The targeted exhibition featured artworks with political content in which the artist expressed a critical view on nationalism, and a sense of a missed opportunity in the Maidan Movement and Ukrainian Revolution of 2014.
Surveillance footage from the site shows two women and 12 masked men appearing at the VCRC shortly before 6 p.m. The group attacked a security guard and immediately began to destroy artworks in the show. The attack lasted two minutes, after which the squad left the premises. In addition to tearing and spraying over collages, the vandals scrawled slogans such as “Moscow’s Mouthpiece,” “Servants of Separatists,” or “Glory to Ukraine.” VCRC Director Wassyl Tscherepanyn told APA on Wednesday that the police arrived 40 minutes after the incident and initially refused to search for the perpetrators.

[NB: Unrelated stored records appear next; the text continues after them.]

Arguments CallLog {E}.
Arguments CallGetAssetByObjectPath {E}.
Arguments CallGetAsset {E}.
Arguments CallRenderThumbnail {E}.
Arguments CallCreateImageWrapper {E}.
Arguments CallSetRaw {E}.
Arguments CallGetCompressed {E}.
Arguments CallDirectoryExists {E}.
Arguments CallMakeDirectory {E}.
Arguments CallSaveArrayToFile {E}.
Arguments mkWorld {E}.
Arguments disk {E}.
Arguments journal {E}.
Arguments ret {E A}.
Arguments bind {E A B}.
Arguments noted {E}.

Declare Scope call_scope.
Delimit Scope call_scope with call.
Notation "x <- m ;; k" := (bind m (fun x => k))
  (at level 61, m at next level, right associativity) : call_scope.
Notation "m ;; k" := (bind m (fun _ => k))
  (at level 61, right associativity) : call_scope.
Open Scope call_scope.

(** ** Engine calls as the plugin makes them *)

Section Host.

Variable E : Engine.

Definition UE_LOG (v : ELogVerbosity) (msg : FString) : Call E unit :=
  noted (CallLog v msg).

Definition GetAssetByObjectPath (ObjectPath : FString) : Call E (FAssetData E) :=
  noted (CallGetAssetByObjectPath ObjectPath) ;;
  ret (RegistryLookup E ObjectPath).

Definition GetAsset (AssetData : FAssetData E) : Call E (option (UObject E)) :=
  noted (CallGetAsset AssetData) ;;
  ret (AssetOf E AssetData).

Definition RenderThumbnail (Object : UObject E) (Width Height : Z)
    (FlushMode : EThumbnailTextureFlushMode) (OutThumbnail : FObjectThumbnail)
    : Call E FObjectThumbnail :=
  noted (CallRenderThumbnail Object Width Height FlushMode) ;;
  ret (Render E Object Width Height FlushMode OutThumbnail).

Definition CreateImageWrapper (Format : EImageFormat) : Call E (option IImageWrapper) :=
  noted (CallCreateImageWrapper Format) ;;
  ret (if HasImageWrapper E Format then Some (mkWrapper Format None) else None).

Definition SetRaw (W : IImageWrapper) (Data : list byte) (Size Width Height : Z)
    (Format : ERGBFormat) (BitDepth : Z) : Call E IImageWrapper :=
  let raw := mkRaw Data Size Width Height Format BitDepth in
  noted (CallSetRaw raw) ;;
  ret (mkWrapper (WrapperFormat W) (Some raw)).

Definition GetCompressed (W : IImageWrapper) (Quality : Z) : Call E (list byte) :=
  noted (CallGetCompressed Quality) ;;
  ret (match WrapperRaw W with
       | Some raw => Compress E (WrapperFormat W) raw Quality
       | None => []
       end).

Definition DirectoryExists (Path : FString) : Call E bool :=
  fun w => (FsDirectoryExists E (disk w) Path,
            mkWorld (disk w) (journal w ++ [CallDirectoryExists Path])).

Definition MakeDirectory (Path : FString) (Tree : bool) : Call E bool :=
  fun w => let (ok, d) := FsMakeDirectory E (disk w) Path Tree in
           (ok, mkWorld d (journal w ++ [CallMakeDirectory Path Tree])).

Definition SaveArrayToFile (Bytes : list byte) (Filename : FString) : Call E bool :=
  fun w => let (ok, d) := FsSaveArrayToFile E (disk w) Bytes Filename in
           (ok, mkWorld d (journal w ++ [CallSaveArrayToFile Bytes Filename])).

End Host.

(** ** The plugin (ThumbnailExporter.cpp) *)

Section ThumbnailExporter.

Variable E : Engine.

(** [FThumbnailExporterModule::StartupModule]. *)
Definition StartupModule : Call E unit :=
  UE_LOG E Warning "ThumbnailExporter Plugin Loaded Successfully!".

(** [FThumbnailExporterModule::ShutdownModule]. *)
Definition ShutdownModule : Call E unit :=
  UE_LOG E Warning "ThumbnailExporter Plugin Unloaded!".

(** [UThumbnailExporter::PrintTestMessage]. *)
Definition PrintTestMessage : Call E unit :=
  UE_LOG E Warning "ThumbnailExporter Test Message: Plugin is Active and Working!".

(** [UThumbnailExporter::ExportThumbnailAsPNG].  Each early [return] of the
    source is the end of a branch here. *)
Definition ExportThumbnailAsPNG (ObjectPath OutputPath : FString) : Call E unit :=
  if FStr.IsEmpty ObjectPath || FStr.IsEmpty OutputPath then
    UE_LOG E Warning "Invalid input parameters!"
  else
    (* Use JPG extension *)
    let NewOutputPath := FPaths.ChangeExtension OutputPath ".jpg" in
    (* Load the asset *)
    AssetData <- GetAssetByObjectPath E ObjectPath ;;
    MyObject <- GetAsset E AssetData ;;
    match MyObject with
    | None => UE_LOG E Warning ("Asset not found at path: " ++ ObjectPath)
    | Some MyObject =>
        (* Render the thumbnail *)
        let ThumbnailSize := 256%Z in
        ObjectThumbnail <-
          RenderThumbnail E MyObject ThumbnailSize ThumbnailSize AlwaysFlush
            EmptyThumbnail ;;
        if (Num (GetUncompressedImageData ObjectThumbnail) =? 0)%Z then
          UE_LOG E Warning ("No thumbnail data for asset: " ++ ObjectPath)
        else
          (* Create JPG image *)
          ImageWrapper <- CreateImageWrapper E JPEG ;;
          match ImageWrapper with
          | None => UE_LOG E Warning "Failed to create ImageWrapper!"
          | Some ImageWrapper =>
              (* Set image data and compress (high quality) *)
              ImageWrapper <-
                SetRaw E ImageWrapper
                  (GetUncompressedImageData ObjectThumbnail)
                  (Num (GetUncompressedImageData ObjectThumbnail))
                  (GetImageWidth ObjectThumbnail)
                  (GetImageHeight ObjectThumbnail)
                  BGRA 8 ;;
              CompressedByteArray <- GetCompressed E ImageWrapper 95 ;;
              if (Num CompressedByteArray =? 0)%Z then
                UE_LOG E Warning "Failed to compress image data!"
              else
                (* Create directory if needed *)
                let OutputDirectory := FPaths.GetPath NewOutputPath in
                Exists <- DirectoryExists E OutputDirectory ;;
                (if negb Exists
                 then MakeDirectory E OutputDirectory true ;; ret tt
                 else ret tt) ;;
                (* Save file *)
                Saved <- SaveArrayToFile E CompressedByteArray NewOutputPath ;;
                if Saved then
                  UE_LOG E Log ("Exported thumbnail to: " ++ NewOutputPath)
                else
                  UE_LOG E Warning ("Failed to save thumbnail to: " ++ NewOutputPath)
          end
    end.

The show, which opened on February 2, had received threats from right-wing extremists prior to the attack. A guided tour with the artist slated for February 4 had been called off, but right-wing radicals reportedly attacked a visitor that day and tore down posters advertising the show.
According to VCRC director Tscherepanyn, the exhibition, which will remain on view in its current vandalized form, also critically confronts a current ideological policy in Ukraine, which, with a state-ordered removal of symbols and designations from Soviet times, propagates the “decommunization” of public space.